▶ [Aim of the task]:
Reproduce only the stretch of entries below that begins at the first line and ends at the line holding "From S2P Require Import TCPState".

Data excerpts
□ □ □
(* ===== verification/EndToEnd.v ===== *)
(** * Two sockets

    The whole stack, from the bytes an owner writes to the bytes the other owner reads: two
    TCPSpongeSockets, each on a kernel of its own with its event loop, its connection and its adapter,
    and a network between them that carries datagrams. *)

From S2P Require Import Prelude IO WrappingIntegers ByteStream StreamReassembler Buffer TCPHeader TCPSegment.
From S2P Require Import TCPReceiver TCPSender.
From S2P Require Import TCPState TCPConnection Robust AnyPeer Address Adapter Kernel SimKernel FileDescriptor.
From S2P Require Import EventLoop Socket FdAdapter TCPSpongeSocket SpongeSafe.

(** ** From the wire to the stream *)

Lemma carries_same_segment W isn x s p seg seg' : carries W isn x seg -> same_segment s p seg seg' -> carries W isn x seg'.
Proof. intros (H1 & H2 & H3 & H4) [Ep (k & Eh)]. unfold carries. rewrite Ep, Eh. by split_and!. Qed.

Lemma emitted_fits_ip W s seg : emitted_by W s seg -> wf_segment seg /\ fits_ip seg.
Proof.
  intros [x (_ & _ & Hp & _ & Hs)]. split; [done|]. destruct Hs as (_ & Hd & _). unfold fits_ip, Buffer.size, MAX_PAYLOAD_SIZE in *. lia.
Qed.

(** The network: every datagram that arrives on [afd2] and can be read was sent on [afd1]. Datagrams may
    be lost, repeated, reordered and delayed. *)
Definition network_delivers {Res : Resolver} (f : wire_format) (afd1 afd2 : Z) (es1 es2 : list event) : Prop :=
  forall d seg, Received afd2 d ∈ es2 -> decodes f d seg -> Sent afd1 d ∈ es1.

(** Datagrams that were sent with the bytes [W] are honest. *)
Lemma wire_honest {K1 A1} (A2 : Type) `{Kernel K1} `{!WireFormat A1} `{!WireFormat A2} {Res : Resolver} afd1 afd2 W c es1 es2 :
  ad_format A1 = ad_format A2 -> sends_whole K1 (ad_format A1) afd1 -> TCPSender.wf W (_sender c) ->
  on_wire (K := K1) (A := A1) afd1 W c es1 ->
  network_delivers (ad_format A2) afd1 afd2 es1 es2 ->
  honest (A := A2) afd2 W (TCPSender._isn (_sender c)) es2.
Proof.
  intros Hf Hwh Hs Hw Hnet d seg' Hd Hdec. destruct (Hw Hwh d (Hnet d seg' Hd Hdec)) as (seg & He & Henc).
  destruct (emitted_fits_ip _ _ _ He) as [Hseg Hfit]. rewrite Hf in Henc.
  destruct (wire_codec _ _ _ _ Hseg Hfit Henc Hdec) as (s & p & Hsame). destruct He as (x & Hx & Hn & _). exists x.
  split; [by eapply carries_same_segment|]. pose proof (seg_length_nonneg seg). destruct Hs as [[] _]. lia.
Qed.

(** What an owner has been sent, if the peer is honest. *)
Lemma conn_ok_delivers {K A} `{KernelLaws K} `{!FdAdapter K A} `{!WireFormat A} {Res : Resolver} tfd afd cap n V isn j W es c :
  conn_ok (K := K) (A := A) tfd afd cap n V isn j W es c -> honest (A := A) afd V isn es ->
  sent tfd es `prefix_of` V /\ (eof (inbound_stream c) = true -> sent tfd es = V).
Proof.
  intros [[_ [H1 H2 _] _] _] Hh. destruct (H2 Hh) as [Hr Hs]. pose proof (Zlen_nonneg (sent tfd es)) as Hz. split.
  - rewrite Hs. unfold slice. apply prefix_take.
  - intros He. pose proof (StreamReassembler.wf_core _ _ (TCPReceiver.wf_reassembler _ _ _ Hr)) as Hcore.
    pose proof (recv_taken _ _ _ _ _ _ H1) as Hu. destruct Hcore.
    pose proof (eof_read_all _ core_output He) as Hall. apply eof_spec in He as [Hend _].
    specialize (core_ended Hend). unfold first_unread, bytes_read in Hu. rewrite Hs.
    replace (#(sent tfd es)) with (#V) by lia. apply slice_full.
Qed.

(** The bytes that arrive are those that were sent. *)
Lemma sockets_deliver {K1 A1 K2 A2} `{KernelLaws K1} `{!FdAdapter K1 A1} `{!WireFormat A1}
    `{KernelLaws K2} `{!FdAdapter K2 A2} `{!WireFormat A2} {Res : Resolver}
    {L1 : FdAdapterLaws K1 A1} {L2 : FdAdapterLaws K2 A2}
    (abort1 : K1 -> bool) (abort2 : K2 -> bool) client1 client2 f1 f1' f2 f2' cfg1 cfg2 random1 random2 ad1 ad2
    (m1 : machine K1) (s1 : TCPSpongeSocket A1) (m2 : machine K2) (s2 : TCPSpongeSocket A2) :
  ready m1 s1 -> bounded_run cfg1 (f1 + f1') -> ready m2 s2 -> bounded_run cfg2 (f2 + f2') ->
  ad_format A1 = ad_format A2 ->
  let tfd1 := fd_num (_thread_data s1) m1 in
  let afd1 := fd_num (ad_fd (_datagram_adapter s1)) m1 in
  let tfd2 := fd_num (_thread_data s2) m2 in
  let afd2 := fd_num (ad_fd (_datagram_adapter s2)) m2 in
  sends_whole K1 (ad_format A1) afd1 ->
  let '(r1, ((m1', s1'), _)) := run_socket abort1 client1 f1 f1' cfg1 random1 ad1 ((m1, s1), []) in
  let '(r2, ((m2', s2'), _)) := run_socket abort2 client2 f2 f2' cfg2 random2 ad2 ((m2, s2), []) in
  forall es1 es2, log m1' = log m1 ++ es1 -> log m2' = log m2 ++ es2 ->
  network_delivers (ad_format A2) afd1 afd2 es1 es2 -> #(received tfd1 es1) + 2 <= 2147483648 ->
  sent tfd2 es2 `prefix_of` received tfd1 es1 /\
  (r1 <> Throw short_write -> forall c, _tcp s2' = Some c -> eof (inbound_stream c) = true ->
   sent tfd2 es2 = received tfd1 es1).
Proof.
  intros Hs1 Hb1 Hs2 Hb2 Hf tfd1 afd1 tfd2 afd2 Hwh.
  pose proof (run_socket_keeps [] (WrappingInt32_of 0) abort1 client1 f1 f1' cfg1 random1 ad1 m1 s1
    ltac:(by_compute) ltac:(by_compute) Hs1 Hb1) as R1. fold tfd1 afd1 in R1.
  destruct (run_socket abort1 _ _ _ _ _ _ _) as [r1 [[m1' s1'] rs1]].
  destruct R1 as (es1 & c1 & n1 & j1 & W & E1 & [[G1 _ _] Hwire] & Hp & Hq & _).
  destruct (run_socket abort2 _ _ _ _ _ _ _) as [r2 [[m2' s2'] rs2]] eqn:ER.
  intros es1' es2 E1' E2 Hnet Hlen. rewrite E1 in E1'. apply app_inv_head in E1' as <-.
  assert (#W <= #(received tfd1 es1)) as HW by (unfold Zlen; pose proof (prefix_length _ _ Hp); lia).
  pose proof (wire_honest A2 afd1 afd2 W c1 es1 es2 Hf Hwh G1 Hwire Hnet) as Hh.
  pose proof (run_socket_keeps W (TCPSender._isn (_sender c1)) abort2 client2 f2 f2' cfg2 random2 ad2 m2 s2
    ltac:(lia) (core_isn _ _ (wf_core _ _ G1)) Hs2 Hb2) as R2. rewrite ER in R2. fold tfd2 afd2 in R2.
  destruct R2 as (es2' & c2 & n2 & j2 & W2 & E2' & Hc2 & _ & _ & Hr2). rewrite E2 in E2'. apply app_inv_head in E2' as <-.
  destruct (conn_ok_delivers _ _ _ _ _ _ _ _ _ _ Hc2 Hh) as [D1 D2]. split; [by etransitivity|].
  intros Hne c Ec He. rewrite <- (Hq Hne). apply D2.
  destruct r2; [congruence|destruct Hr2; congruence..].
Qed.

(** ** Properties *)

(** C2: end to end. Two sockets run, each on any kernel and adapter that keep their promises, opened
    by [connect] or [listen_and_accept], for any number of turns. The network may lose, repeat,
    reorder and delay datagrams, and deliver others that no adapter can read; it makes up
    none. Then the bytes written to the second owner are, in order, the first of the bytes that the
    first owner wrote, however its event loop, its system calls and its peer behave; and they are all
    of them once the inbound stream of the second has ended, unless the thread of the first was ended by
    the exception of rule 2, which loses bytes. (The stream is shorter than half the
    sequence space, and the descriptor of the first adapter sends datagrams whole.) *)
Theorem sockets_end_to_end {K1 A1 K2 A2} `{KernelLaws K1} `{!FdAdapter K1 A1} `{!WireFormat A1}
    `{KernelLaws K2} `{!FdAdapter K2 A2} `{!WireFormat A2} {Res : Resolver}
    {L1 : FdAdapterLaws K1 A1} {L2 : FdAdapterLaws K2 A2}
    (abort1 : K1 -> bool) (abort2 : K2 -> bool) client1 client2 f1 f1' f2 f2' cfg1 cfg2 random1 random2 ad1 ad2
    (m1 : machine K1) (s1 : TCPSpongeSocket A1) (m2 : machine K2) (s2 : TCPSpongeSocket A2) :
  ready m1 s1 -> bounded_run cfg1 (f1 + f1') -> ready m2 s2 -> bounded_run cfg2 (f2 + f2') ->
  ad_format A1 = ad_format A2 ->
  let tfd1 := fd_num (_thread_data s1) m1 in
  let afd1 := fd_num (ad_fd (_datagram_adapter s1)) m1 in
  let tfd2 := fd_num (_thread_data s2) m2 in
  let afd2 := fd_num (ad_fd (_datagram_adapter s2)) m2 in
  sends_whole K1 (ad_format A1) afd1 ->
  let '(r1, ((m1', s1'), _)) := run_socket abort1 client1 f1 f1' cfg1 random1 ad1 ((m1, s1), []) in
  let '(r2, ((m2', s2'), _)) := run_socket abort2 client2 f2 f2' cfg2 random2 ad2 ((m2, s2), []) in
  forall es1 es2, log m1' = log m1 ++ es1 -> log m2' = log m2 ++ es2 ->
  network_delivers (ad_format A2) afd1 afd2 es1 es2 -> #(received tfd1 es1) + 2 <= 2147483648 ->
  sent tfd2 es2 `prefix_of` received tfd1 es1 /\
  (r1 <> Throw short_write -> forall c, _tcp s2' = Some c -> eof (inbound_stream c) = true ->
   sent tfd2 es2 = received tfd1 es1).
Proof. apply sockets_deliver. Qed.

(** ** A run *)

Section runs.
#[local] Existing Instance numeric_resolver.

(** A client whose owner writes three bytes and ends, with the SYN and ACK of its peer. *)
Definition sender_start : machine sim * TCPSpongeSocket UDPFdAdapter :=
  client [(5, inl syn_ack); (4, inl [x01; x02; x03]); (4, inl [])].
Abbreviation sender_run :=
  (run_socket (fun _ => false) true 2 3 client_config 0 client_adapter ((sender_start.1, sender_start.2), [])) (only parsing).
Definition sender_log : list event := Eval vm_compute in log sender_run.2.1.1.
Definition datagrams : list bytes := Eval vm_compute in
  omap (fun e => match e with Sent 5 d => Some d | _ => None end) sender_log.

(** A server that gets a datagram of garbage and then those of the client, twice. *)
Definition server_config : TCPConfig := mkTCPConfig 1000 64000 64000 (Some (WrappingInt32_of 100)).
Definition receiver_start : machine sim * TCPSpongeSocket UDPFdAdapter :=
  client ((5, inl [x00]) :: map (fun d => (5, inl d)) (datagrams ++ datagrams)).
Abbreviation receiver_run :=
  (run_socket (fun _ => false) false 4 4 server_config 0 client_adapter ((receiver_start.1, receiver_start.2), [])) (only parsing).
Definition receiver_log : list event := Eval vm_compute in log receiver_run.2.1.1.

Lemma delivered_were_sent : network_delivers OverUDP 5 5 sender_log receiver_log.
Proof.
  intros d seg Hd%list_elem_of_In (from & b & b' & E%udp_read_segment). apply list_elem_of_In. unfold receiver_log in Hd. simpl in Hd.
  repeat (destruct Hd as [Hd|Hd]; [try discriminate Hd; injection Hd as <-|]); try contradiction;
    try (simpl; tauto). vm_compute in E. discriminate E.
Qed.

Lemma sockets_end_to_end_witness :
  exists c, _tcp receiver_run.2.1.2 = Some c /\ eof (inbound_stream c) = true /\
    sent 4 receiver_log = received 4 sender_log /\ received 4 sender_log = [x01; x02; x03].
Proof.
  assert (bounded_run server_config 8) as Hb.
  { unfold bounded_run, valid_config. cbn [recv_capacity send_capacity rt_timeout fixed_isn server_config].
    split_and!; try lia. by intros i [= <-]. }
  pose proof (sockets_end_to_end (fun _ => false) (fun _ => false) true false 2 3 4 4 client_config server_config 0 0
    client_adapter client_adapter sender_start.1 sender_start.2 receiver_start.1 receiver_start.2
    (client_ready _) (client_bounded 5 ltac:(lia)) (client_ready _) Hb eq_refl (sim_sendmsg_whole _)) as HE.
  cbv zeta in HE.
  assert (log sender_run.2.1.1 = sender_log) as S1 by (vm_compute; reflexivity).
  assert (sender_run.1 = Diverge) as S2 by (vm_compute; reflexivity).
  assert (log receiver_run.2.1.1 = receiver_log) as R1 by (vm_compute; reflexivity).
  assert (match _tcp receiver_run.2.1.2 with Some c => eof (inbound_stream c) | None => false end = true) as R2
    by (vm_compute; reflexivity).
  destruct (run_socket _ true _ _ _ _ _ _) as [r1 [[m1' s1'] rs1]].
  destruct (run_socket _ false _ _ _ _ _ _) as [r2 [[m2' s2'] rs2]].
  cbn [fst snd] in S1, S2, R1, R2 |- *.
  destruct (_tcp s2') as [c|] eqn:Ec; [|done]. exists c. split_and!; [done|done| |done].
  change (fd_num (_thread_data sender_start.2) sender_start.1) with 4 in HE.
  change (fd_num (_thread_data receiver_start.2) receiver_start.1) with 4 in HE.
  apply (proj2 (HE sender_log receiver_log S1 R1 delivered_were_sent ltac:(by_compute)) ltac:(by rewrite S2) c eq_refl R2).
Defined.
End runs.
□ □ □
▶ [Response]:
(* ===== verification/EndToEnd.v ===== *)
(** * Two sockets

    The whole stack, from the bytes an owner writes to the bytes the other owner reads: two
    TCPSpongeSockets, each on a kernel of its own with its event loop, its connection and its adapter,
    and a network between them that carries datagrams. *)

From S2P Require Import Prelude IO WrappingIntegers ByteStream StreamReassembler Buffer TCPHeader TCPSegment.
From S2P Require Import TCPReceiver TCPSender.
From S2P Require Import TCPState TCPConnection Robust AnyPeer Address Adapter Kernel SimKernel FileDescriptor.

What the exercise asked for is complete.